Definition StartsWithASCII (str search : bytes) (case_sensitive : bool) : bool :=
  if case_sensitive then bool_decide (take (length search) str = search)
  else strncasecmp_0 (length search) (c_str str) (c_str search).

(** [std::equal] of as many characters as the first range has. *)
Fixpoint equal_lower (a b : bytes) : bool :=
  match a, b with
  | x :: a, y :: b => Byte.eqb (ToLowerASCII x) (ToLowerASCII y) && equal_lower a b
  | [], _ => true
  | _, [] => false
  end.

Definition EndsWith (str search : bytes) (case_sensitive : bool) : bool :=
  if (length str <? length search)%nat then false
  else if case_sensitive then bool_decide (substr str (length str - length search) (length search) = search)
  else equal_lower search (drop (length str - length search) str).

(** [lcpyT<char>] into the array [dst]: the array and the answer; [src] is the text
    before its NUL, and reading behind that NUL is undefined. *)
Definition at_src (src : bytes) (i : nat) : option Init.Byte.byte := (src ++ [x00]) !! i.

Fixpoint count_loop (fuel : nat) (src : bytes) (n : nat) : option nat :=
  match fuel with
  | O => None
  | S fuel => c ← at_src src n; if Byte.eqb c x00 then Some n else count_loop fuel src (S n)
  end.

Fixpoint lcpy_loop (dst src : bytes) (dst_size turns i : nat) : option (bytes * nat) :=
  match turns with
  | O =>
      let dst := if (dst_size =? 0)%nat then dst else <[(dst_size - 1)%nat := x00]> dst in
      n ← count_loop (S (length src)) src dst_size;
      Some (dst, n)
  | S turns =>
      c ← at_src src i;
      let dst := <[i := c]> dst in
      if Byte.eqb c x00 then Some (dst, i) else lcpy_loop dst src dst_size turns (S i)
  end.

Definition strlcpy (dst src : bytes) (dst_size : nat) : option (bytes * nat) := lcpy_loop dst src dst_size dst_size 0.

(** [IsWprintfFormatPortable]: [None] outside a specification, in it the flag
    [modifier_l]. *)
Definition wcs (s : string) : list Z := map bval (bs s).

Fixpoint portable (spec : option bool) (format : list Z) : bool :=
  match format with
  | [] => true
  | c :: format =>
      match spec with
      | None => portable (if c =? 37 then Some false else None) format
      | Some modifier_l =>
          let next l := if one_of (wcs "diouxXeEfgGaAcspn%") c then portable None format else portable (Some l) format in
          if c =? 108 then next true
          else if (one_of (wcs "sc") c && negb modifier_l) || one_of (wcs "SCFDOU") c then false
          else next modifier_l
      end
  end.

Definition IsWprintfFormatPortable (format : list Z) : bool := portable None format.

(** ** string_tokenizer.h *)

Section Tokenizer.
Context {A : Type} `{EqDecision A}.
Variable backslash : A.

(** [token_begin_] to [token_end_] is [token], [token_end_] to [end_] is [rest];
    [string_] is what [start_pos_] points to. *)
Record StringTokenizerT := mkTokenizer {
  string_ : list A; token : list A; rest : list A; delims_ : list A; quotes_ : list A; options_ : Z; token_is_delim_ : bool }.

Definition Init (s delims : list A) : StringTokenizerT := mkTokenizer s [] s delims [] 0 false.
Definition set_options (options : Z) (t : StringTokenizerT) : StringTokenizerT :=
  mkTokenizer (string_ t) (token t) (rest t) (delims_ t) (quotes_ t) options (token_is_delim_ t).
Definition set_quote_chars (quotes : list A) (t : StringTokenizerT) : StringTokenizerT :=
  mkTokenizer (string_ t) (token t) (rest t) (delims_ t) quotes (options_ t) (token_is_delim_ t).

(** [Reset] moves [token_end_] to the start, [token_begin_] stays. *)
Definition Reset (t : StringTokenizerT) : StringTokenizerT :=
  mkTokenizer (string_ t) [] (string_ t) (delims_ t) (quotes_ t) (options_ t) (token_is_delim_ t).

Definition RETURN_DELIMS : Z := 1.

Definition moved (t : StringTokenizerT) (tok r : list A) (is_delim : bool) : StringTokenizerT :=
  mkTokenizer (string_ t) tok r (delims_ t) (quotes_ t) (options_ t) is_delim.

(** The second loop of [QuickGetNext]. *)
Fixpoint quick_more (delims tok r : list A) : list A * list A :=
  match r with
  | c :: r' => if one_of delims c then (tok, r) else quick_more delims (tok ++ [c]) r'
  | [] => (tok, [])
  end.

Fixpoint QuickGetNext_loop (t : StringTokenizerT) (r : list A) : bool * StringTokenizerT :=
  match r with
  | [] => (false, moved t [] [] false)
  | c :: r =>
      if one_of (delims_ t) c then QuickGetNext_loop t r
      else let '(tok, r) := quick_more (delims_ t) [c] r in (true, moved t tok r false)
  end.

Definition QuickGetNext (t : StringTokenizerT) : bool * StringTokenizerT := QuickGetNext_loop t (rest t).

Inductive AdvanceState := Outside | InQuote (quote_char : A) (in_escape : bool).

(** [None]: a delimiter was hit. *)
Definition AdvanceOne (t : StringTokenizerT) (state : AdvanceState) (c : A) : option AdvanceState :=
  match state with
  | InQuote q true => Some (InQuote q false)
  | InQuote q false =>
      if bool_decide (c = backslash) then Some (InQuote q true)
      else if bool_decide (c = q) then Some Outside else Some state
  | Outside =>
      if one_of (delims_ t) c then None
      else Some (if one_of (quotes_ t) c then InQuote c false else Outside)
  end.

Fixpoint full_more (t : StringTokenizerT) (state : AdvanceState) (tok r : list A) : list A * list A :=
  match r with
  | c :: r' => match AdvanceOne t state c with Some state => full_more t state (tok ++ [c]) r' | None => (tok, r) end
  | [] => (tok, [])
  end.

Fixpoint FullGetNext_loop (t : StringTokenizerT) (r : list A) : bool * StringTokenizerT :=
  match r with
  | [] => (false, moved t [] [] false)
  | c :: r =>
      match AdvanceOne t Outside c with
      | Some state => let '(tok, r) := full_more t state [c] r in (true, moved t tok r false)
      | None => if Z.land (options_ t) RETURN_DELIMS =? 0 then FullGetNext_loop t r else (true, moved t [c] r true)
      end
  end.

Definition FullGetNext (t : StringTokenizerT) : bool * StringTokenizerT := FullGetNext_loop t (rest t).

Definition GetNext (t : StringTokenizerT) : bool * StringTokenizerT :=
  if bool_decide (quotes_ t = []) && (options_ t =? 0) then QuickGetNext t else FullGetNext t.

(** [while (t.GetNext())]: the tokens, each with [token_is_delim()]; [None] if
    the turns do not do. *)
Fixpoint tokens (fuel : nat) (t : StringTokenizerT) : option (list (list A * bool)) :=
  match fuel with
  | O => None
  | S fuel =>
      match GetNext t with
      | (false, _) => Some []
      | (true, t) => l ← tokens fuel t; Some ((token t, token_is_delim_ t) :: l)
      end
  end.
End Tokenizer.
Arguments StringTokenizerT : clear implicits.

(** The tokenizer for std::string. *)
Definition tokenize (quotes delims : bytes) (options : Z) (s : bytes) : option (list (bytes * bool)) :=
  tokens "\"%byte (S (length s)) (set_options options (set_quote_chars quotes (Init s delims))).

(** The examples of the header. *)
Example tokens_plain : option_map (map fst) (tokenize [] (bs " ") 0 (bs "this is a test")) =
  Some [bs "this"; bs "is"; bs "a"; bs "test"].
Proof. vm_compute. reflexivity. Qed.

Definition quote : bytes := [byt 34].

Example tokens_quoted :
  option_map (map fst) (tokenize quote (bs ", ") 0 (bs "no-cache=" ++ quote ++ bs "foo, bar" ++ quote ++ bs ", private")) =
  Some [bs "no-cache=" ++ quote ++ bs "foo, bar" ++ quote; bs "private"].
Proof. vm_compute. reflexivity. Qed.

Example split_examples :
  SplitString (bs " a, b ,,c") ","%byte = [bs "a"; bs "b"; []; bs "c"] /\
  SplitString [] ","%byte = [[]] /\
  SplitStringAlongWhitespace (bs "  ab  c ") = [bs "ab"; bs "c"] /\
  SplitStringIntoKeyValuePairs (bs "a:1;b:: 2;c;;") ":"%byte ";"%byte =
    (false, [(bs "a", bs "1"); (bs "b", bs " 2"); ([], [])]) /\
  SplitStringUsingSubstr 9 (bs "a--b ---c") (bs "--") = Some [bs "a"; bs "b"; bs "-c"].
Proof. repeat split; vm_compute; reflexivity. Qed.

Example trim_examples :
  TrimWhitespaceASCII (bs " a b ") TRIM_LEADING = (TRIM_LEADING, bs "a b ") /\
  TrimWhitespaceASCII (bs "  ") TRIM_TRAILING = (TRIM_TRAILING, []) /\
  TrimString (bs "xax") (bs "x") = (true, bs "a") /\
  RemoveChars 9 (bs "a-b-c") (bs "-") = Some (true, bs "abc").
Proof. repeat split; vm_compute; reflexivity. Qed.

Example portable_examples :
  map IsWprintfFormatPortable [wcs "%d %%"; wcs "%s"; wcs "%ls"; wcs "%5.2lc%"; wcs "%S"; wcs "100%"] =
  [true; false; true; true; false; true].
Proof. vm_compute. reflexivity. Qed.

(** ** Finding *)

Section Facts.
Context {A : Type} `{EqDecision A}.
Implicit Types s : list A.

Lemma index_None p s : index p s = None -> Forall (fun c => p c = false) s.
Proof.
  induction s as [|x s IH]; cbn; [by constructor|]. destruct (p x) eqn:E; [done|].
  destruct (index p s); [done|]. constructor; auto.
Qed.

(** Where the first is, and that there is none before. *)
Lemma index_Some p s i : index p s = Some i ->
  exists a c b, s = a ++ c :: b /\ length a = i /\ p c = true /\ Forall (fun c => p c = false) a.
Proof.
  revert i. induction s as [|x s IH]; intros i; cbn; [done|]. destruct (p x) eqn:E; [intros [= <-]; by exists [], x, s|].
  destruct (index p s) as [j|]; [|done]. intros [= <-]. destruct (IH j eq_refl) as (a & c & b & -> & L & Hc & F).
  exists (x :: a), c, b. split; [done|]. split; [by cbn; rewrite L|]. split; [done|]. by constructor.
Qed.

Lemma index_app p (a : list A) c b : Forall (fun c => p c = false) a -> p c = true -> index p (a ++ c :: b) = Some (length a).
Proof. intros F Hc. induction F as [|x a Hx F IH]; cbn; [by rewrite Hc|]. by rewrite Hx, IH. Qed.

Lemma index_all p s : Forall (fun c => p c = false) s -> index p s = None.
Proof. induction 1 as [|x s Hx F IH]; cbn; [done|]. by rewrite Hx, IH. Qed.

(** ** Removing *)

Lemma filter_none chars (a : list A) : Forall (fun c => one_of chars c = false) a -> List.filter (fun c => negb (one_of chars c)) a = a.
Proof. induction 1 as [|x a Hx F IH]; cbn; [done|]. by rewrite Hx, IH. Qed.

Lemma remove_loop_spec fuel chars (a : list A) s removed : (length s < fuel)%nat -> Forall (fun c => one_of chars c = false) a ->
  remove_loop fuel chars (a ++ s) (find_first (one_of chars) (a ++ s) (length a)) removed =
    Some (removed || existsb (one_of chars) s, a ++ List.filter (fun c => negb (one_of chars c)) s).
Proof.
  revert a s removed. induction fuel as [|fuel IH]; intros a s removed L F; [lia|].
  unfold find_first. rewrite drop_app_length. destruct (index (one_of chars) s) as [i|] eqn:I; cbn [remove_loop fmap option_fmap option_map].
  - apply index_Some in I as (b & c & r & -> & <- & Hc & Fb).
    replace (take (length a + length b) (a ++ b ++ c :: r) ++ drop (S (length a + length b)) (a ++ b ++ c :: r)) with ((a ++ b) ++ r).
    2: { rewrite app_assoc, <- length_app, take_app_length, <- Nat.add_1_r, <- drop_drop, drop_app_length. done. }
    rewrite <- length_app, IH; [|rewrite length_app in L; cbn in L; lia|by apply Forall_app].
    rewrite existsb_app, List.filter_app, (filter_none _ b) by done. cbn. rewrite Hc. cbn.
    rewrite !orb_true_r. by rewrite <- app_assoc.
  - apply index_None in I. rewrite filter_none by done. f_equal. f_equal.
    enough (existsb (one_of chars) s = false) as -> by by rewrite orb_false_r.
    induction I as [|x s Hx I IH2]; cbn; [done|]. rewrite Hx. apply IH2. cbn in L. lia.
Qed.

Lemma RemoveCharsT_spec (input chars : list A) :
  RemoveCharsT (S (length input)) input chars =
    Some (existsb (one_of chars) input, List.filter (fun c => negb (one_of chars c)) input).
Proof. apply (remove_loop_spec (S (length input)) chars [] input false); [lia|constructor]. Qed.

(** ** Trimming *)

Lemma existsb_index p s : existsb p s = false -> Forall (fun c => p c = false) s.
Proof. induction s as [|x s IH]; cbn; [by constructor|]. intros [H1 H2]%orb_false_iff. constructor; auto. Qed.

Abbreviation trimmed chars := (Forall (fun c => one_of chars c = true)).
Abbreviation kept chars := (fun c => negb (one_of chars c)).

Lemma trimmed_kept chars (l : list A) : trimmed chars l <-> Forall (fun c => kept chars c = false) l.
Proof. rewrite !Forall_forall. split; intros H c Hc; specialize (H c Hc); by destruct (one_of chars c). Qed.

Lemma find_first_kept chars (l m : list A) c : trimmed chars l -> one_of chars c = false ->
  find_first (kept chars) (l ++ c :: m) 0 = Some (length l).
Proof. intros F%trimmed_kept Hc. unfold find_first. by rewrite drop_0, index_app by (done || by rewrite Hc). Qed.

Lemma find_last_kept chars (m r : list A) c : trimmed chars r -> one_of chars c = false ->
  find_last (kept chars) (m ++ c :: r) = Some (length m).
Proof.
  intros F Hc. unfold find_last. rewrite rev_app_distr. cbn [rev]. rewrite <- app_assoc. cbn [app].
  rewrite index_app; [|apply trimmed_kept, Forall_rev, F|by rewrite Hc].
  cbn. f_equal. rewrite length_app, length_rev. cbn. lia.
Qed.

Lemma find_first_trimmed chars s : trimmed chars s -> find_first (kept chars) s 0 = None.
Proof. intros F%trimmed_kept. unfold find_first. by rewrite drop_0, index_all. Qed.

Lemma trim_split chars s : ~ trimmed chars s -> exists l w r, s = l ++ w ++ r /\ trimmed chars l /\ trimmed chars r /\
  (exists c m, w = c :: m /\ one_of chars c = false) /\ (exists m c, w = m ++ [c] /\ one_of chars c = false).
Proof.
  intros N. destruct (index (kept chars) s) as [i|] eqn:I; [|by apply index_None, trimmed_kept in I].
  apply index_Some in I as (l & c & b & -> & _ & Hc & Fl). apply negb_true_iff in Hc. apply trimmed_kept in Fl.
  destruct (index (kept chars) (rev (c :: b))) as [j|] eqn:J.
  - apply index_Some in J as (r & c' & b' & E & _ & Hc' & Fr). apply negb_true_iff in Hc'. apply trimmed_kept in Fr.
    apply (f_equal (@rev A)) in E. rewrite rev_involutive, rev_app_distr in E. cbn [rev] in E.
    exists l, (rev b' ++ [c']), (rev r). rewrite E. split; [by rewrite <- !app_assoc|]. split; [done|].
    split; [by apply Forall_rev|]. split; [|by eauto]. rewrite <- app_assoc in E.
    destruct (rev b') as [|x m]; cbn in *; injection E as -> _; eauto.
  - apply index_None, trimmed_kept, Forall_rev in J. rewrite rev_involutive in J. apply Forall_cons in J as [J _]. congruence.
Qed.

+ + +

### What you need to do
Extract exactly the leading lines of the data, stopping at and including the line with "else equal_lower search".

### Answer for the task
Definition StartsWithASCII (str search : bytes) (case_sensitive : bool) : bool :=
  if case_sensitive then bool_decide (take (length search) str = search)
  else strncasecmp_0 (length search) (c_str str) (c_str search).

(** [std::equal] of as many characters as the first range has. *)
Fixpoint equal_lower (a b : bytes) : bool :=
  match a, b with
  | x :: a, y :: b => Byte.eqb (ToLowerASCII x) (ToLowerASCII y) && equal_lower a b
  | [], _ => true
  | _, [] => false
  end.

Definition EndsWith (str search : bytes) (case_sensitive : bool) : bool :=
  if (length str <? length search)%nat then false
  else if case_sensitive then bool_decide (substr str (length str - length search) (length search) = search)
  else equal_lower search (drop (length str - length search) str).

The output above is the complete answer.